EXERCISE >> Using the records below, filter out every line that lacks "Hbatch" and copy the rest.

**** MATERIAL FOR THIS TASK

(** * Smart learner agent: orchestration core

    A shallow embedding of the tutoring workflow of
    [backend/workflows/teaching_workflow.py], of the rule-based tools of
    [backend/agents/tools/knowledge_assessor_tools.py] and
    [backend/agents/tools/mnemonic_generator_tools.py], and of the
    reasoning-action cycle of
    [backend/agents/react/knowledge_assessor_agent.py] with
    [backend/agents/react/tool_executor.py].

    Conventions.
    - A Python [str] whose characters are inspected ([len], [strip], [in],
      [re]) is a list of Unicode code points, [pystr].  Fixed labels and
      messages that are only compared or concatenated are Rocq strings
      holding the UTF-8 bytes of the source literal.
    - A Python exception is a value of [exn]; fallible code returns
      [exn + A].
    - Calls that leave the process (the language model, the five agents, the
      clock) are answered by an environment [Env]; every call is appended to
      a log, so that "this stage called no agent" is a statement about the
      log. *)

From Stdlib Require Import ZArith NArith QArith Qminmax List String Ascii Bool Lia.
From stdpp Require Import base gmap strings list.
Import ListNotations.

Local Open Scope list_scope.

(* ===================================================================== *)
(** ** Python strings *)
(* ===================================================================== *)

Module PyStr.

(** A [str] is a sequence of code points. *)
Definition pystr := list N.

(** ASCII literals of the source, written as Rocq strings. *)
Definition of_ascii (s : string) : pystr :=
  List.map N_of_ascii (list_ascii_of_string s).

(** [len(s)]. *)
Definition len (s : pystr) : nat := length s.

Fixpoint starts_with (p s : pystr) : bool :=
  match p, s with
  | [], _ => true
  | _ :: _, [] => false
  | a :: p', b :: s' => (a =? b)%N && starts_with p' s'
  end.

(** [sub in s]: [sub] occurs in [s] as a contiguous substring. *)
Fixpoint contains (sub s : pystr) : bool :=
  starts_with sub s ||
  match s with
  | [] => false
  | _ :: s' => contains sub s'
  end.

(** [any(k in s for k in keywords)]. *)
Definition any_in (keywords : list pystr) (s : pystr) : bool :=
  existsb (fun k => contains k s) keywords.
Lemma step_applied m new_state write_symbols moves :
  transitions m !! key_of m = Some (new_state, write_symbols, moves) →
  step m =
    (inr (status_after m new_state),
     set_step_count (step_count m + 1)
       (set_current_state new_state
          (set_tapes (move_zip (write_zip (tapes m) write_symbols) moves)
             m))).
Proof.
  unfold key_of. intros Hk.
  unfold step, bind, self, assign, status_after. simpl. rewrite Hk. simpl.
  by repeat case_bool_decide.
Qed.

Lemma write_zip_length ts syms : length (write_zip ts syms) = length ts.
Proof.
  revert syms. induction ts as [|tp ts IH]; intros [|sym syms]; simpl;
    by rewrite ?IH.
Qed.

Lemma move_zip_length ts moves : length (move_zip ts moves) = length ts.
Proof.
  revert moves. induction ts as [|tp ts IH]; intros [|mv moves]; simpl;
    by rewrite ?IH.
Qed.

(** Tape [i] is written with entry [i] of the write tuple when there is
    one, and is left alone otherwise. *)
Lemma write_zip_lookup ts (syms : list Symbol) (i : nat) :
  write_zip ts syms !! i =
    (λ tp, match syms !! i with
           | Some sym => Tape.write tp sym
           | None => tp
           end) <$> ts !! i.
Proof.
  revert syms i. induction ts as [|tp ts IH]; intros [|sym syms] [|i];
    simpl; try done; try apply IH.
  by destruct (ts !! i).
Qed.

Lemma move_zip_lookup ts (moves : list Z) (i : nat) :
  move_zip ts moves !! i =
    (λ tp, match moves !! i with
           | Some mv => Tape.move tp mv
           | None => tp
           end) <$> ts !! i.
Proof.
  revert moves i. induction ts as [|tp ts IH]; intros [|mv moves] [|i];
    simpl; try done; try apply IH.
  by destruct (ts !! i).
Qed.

********
**** MATERIAL FOR THIS TASK

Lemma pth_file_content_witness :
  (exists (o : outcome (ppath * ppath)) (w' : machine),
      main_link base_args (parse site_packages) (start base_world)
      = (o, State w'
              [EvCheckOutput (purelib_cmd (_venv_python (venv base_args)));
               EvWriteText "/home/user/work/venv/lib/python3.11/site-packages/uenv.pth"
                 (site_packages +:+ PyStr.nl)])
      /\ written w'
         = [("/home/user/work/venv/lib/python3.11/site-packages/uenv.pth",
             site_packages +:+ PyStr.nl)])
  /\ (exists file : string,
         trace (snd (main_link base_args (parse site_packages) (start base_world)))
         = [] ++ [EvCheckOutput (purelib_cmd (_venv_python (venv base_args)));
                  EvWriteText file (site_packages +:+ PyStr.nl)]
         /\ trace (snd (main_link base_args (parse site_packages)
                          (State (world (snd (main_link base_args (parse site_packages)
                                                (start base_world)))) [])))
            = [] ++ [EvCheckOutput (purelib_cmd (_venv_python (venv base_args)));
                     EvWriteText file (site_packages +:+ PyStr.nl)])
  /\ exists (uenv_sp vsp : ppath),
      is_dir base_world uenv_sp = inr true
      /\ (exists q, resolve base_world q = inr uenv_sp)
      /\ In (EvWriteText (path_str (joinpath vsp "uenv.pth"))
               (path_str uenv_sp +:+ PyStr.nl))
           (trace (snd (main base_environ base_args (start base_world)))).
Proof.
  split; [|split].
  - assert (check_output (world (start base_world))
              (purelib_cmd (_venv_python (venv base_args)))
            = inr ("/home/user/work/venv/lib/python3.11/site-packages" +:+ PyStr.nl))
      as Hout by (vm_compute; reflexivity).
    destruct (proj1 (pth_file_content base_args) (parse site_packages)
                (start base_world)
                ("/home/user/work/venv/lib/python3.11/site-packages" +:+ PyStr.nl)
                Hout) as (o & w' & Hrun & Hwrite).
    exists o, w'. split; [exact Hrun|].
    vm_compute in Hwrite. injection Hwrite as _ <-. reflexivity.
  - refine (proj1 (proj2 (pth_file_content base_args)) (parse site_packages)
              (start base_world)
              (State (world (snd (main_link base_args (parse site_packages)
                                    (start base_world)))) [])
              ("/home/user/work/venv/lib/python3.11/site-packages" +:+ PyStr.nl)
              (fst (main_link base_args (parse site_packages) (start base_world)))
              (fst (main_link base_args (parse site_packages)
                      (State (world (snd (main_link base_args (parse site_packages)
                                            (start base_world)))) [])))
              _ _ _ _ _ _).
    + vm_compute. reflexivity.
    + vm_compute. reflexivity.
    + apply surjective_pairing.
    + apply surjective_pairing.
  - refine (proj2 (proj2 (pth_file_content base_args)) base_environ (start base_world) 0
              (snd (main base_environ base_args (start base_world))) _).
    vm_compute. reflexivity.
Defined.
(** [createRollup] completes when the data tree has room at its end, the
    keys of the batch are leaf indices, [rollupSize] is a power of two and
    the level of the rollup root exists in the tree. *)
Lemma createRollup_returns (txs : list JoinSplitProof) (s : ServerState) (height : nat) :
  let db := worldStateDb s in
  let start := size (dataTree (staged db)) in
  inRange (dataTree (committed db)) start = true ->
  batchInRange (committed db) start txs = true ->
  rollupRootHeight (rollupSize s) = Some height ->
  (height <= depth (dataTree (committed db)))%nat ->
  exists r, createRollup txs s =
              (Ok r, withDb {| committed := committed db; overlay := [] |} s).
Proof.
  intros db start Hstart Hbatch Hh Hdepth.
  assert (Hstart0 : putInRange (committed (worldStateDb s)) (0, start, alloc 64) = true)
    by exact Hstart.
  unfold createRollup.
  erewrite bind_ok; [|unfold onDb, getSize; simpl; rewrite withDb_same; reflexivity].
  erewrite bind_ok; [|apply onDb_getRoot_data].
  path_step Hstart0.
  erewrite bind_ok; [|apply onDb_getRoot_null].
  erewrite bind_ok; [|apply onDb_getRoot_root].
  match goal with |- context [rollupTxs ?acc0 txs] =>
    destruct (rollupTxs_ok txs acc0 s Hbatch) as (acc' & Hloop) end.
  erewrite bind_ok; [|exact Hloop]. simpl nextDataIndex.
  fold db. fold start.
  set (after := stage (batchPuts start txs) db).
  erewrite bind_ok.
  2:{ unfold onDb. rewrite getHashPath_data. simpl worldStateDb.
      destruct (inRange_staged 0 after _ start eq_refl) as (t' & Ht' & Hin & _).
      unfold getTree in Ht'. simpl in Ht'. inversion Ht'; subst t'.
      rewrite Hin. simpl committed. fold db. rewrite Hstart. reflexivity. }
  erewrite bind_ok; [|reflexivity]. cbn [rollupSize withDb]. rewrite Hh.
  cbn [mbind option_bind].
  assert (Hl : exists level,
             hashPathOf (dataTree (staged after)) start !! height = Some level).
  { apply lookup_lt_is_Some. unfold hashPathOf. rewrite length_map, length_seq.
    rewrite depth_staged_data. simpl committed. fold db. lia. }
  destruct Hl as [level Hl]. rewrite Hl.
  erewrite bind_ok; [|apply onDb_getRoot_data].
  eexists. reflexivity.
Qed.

********
**** MATERIAL FOR THIS TASK

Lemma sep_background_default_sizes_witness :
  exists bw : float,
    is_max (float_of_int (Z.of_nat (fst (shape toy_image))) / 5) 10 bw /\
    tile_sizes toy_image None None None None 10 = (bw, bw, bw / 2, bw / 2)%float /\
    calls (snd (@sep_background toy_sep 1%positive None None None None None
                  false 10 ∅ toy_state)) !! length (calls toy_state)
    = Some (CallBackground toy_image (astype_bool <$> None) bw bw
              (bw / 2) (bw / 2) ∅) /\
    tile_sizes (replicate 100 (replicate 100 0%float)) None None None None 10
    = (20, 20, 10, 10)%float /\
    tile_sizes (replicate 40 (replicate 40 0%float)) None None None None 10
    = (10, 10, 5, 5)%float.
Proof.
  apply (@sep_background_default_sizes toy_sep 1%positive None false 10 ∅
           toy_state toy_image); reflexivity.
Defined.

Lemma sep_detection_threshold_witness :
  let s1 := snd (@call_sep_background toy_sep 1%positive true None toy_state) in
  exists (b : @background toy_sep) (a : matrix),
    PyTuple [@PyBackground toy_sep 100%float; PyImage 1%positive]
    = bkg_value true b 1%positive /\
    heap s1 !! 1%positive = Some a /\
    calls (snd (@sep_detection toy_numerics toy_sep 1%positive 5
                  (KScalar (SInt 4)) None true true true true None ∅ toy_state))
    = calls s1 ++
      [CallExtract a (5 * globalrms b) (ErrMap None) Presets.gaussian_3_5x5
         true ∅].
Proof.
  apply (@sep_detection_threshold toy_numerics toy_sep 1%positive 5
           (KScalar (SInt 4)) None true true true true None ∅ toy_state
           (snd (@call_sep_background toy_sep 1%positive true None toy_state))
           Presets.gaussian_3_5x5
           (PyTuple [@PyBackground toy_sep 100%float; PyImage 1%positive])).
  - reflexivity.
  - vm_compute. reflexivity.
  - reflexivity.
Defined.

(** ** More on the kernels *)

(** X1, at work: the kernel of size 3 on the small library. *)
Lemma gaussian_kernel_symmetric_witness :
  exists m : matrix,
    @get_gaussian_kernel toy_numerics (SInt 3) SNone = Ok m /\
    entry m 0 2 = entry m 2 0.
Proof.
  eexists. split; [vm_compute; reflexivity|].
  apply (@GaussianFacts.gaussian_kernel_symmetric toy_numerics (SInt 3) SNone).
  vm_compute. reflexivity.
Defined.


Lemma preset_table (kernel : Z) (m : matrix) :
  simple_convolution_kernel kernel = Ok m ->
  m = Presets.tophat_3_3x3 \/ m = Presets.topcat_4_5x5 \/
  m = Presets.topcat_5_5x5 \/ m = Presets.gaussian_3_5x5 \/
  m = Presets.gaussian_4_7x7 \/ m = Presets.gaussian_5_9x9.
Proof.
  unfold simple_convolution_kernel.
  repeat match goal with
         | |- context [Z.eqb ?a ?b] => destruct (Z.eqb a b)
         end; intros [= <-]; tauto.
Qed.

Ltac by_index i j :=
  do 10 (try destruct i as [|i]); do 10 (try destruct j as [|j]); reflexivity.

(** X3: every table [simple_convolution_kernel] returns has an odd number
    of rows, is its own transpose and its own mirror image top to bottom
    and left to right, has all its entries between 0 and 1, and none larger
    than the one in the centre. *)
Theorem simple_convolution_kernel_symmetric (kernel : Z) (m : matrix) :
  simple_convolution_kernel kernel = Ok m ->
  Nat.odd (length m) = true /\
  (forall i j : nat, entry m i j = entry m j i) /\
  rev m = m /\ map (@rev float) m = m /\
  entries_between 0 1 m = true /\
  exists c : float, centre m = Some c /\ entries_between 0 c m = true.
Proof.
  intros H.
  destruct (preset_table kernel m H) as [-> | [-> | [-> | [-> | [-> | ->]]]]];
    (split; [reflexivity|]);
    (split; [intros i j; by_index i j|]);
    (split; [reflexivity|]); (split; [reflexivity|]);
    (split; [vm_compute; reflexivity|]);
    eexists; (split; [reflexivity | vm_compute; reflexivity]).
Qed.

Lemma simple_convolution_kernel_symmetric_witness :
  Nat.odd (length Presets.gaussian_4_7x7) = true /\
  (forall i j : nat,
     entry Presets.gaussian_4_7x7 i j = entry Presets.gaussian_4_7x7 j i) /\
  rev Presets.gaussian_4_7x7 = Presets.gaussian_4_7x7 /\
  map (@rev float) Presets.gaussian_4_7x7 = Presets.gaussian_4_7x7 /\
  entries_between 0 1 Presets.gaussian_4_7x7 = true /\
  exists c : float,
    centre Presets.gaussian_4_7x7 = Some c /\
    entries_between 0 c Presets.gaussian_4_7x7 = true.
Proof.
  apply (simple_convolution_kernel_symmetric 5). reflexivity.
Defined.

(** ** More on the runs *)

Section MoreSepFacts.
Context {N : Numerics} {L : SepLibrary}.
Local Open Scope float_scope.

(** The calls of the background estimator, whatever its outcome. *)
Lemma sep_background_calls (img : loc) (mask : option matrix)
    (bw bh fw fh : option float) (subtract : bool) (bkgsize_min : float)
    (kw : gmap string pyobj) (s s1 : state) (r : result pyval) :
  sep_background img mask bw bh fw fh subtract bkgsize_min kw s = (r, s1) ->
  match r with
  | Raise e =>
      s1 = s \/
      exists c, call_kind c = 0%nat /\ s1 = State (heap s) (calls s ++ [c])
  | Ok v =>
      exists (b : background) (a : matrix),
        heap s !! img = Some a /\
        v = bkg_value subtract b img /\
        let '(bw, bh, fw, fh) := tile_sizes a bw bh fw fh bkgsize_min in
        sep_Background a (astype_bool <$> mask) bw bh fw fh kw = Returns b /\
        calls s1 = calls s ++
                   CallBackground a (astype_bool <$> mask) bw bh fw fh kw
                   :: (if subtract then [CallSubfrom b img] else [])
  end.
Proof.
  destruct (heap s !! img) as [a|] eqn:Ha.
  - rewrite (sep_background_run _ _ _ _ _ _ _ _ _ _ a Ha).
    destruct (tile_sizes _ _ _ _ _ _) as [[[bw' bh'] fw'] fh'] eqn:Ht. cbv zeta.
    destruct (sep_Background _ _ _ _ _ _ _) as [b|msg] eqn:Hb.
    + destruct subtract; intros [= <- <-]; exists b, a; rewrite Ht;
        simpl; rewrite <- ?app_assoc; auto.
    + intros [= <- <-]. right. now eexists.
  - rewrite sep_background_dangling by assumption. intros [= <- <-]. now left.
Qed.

********

ANSWER TO THIS PROBLEM >>
  intros db start Hstart Hbatch Hh Hdepth.
    destruct (rollupTxs_ok txs acc0 s Hbatch) as (acc' & Hloop) end.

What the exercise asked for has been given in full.